Extracted data entries

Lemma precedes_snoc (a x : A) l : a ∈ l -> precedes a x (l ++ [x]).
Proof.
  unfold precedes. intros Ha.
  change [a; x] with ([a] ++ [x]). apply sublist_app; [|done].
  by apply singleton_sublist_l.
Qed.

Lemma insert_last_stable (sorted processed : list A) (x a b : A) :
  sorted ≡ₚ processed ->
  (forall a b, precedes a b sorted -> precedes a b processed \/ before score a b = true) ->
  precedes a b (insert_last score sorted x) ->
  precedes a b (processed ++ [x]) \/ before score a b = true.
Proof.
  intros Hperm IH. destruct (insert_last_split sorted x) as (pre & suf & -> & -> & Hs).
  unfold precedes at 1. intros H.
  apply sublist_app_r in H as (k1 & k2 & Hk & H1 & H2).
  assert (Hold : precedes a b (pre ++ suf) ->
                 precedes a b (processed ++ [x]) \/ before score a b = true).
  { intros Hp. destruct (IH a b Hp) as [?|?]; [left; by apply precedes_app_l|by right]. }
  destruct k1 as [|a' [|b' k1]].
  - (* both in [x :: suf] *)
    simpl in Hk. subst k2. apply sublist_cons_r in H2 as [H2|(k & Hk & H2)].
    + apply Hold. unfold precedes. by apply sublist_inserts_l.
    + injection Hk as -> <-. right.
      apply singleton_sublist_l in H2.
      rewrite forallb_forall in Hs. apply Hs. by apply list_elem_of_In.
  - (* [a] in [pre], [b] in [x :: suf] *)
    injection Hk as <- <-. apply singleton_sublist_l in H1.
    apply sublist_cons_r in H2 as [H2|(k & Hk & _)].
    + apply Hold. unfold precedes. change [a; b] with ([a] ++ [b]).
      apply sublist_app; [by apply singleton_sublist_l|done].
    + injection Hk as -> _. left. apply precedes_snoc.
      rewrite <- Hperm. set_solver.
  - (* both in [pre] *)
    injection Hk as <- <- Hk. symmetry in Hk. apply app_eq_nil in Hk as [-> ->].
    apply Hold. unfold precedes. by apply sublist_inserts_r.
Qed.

* * *

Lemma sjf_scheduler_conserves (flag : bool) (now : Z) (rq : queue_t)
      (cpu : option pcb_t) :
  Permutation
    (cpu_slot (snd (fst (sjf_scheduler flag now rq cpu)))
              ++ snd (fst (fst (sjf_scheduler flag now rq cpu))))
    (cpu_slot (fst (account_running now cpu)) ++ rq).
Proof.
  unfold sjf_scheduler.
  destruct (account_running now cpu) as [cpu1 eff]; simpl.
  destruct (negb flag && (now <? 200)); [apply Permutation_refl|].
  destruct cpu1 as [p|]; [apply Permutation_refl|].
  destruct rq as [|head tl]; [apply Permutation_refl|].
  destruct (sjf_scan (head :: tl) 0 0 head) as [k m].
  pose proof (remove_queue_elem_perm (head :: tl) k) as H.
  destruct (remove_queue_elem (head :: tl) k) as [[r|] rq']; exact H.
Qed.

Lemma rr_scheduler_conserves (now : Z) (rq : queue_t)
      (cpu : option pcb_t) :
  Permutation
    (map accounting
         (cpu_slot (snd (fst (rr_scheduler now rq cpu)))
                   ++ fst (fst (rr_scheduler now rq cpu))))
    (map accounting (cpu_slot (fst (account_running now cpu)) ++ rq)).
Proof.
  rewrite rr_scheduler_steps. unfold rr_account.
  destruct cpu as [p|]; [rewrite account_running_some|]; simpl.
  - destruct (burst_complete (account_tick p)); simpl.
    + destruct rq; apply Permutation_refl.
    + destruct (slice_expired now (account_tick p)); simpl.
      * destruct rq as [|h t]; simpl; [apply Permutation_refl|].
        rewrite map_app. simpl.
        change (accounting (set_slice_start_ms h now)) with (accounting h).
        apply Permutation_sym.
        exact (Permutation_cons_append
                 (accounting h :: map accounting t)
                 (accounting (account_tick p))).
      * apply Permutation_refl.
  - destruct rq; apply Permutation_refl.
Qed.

## ABOUT THIS EXERCISE
Given the records above, return exactly the lines starting at the line containing "-> <-. right." and ending at the line containing "apply sublist_cons_r in H2 as [H2|(k & Hk & _)].", including both.

## EXERCISE SOLUTION
    + injection Hk as -> <-. right.
      apply singleton_sublist_l in H2.
      rewrite forallb_forall in Hs. apply Hs. by apply list_elem_of_In.
  - (* [a] in [pre], [b] in [x :: suf] *)
    injection Hk as <- <-. apply singleton_sublist_l in H1.
    apply sublist_cons_r in H2 as [H2|(k & Hk & _)].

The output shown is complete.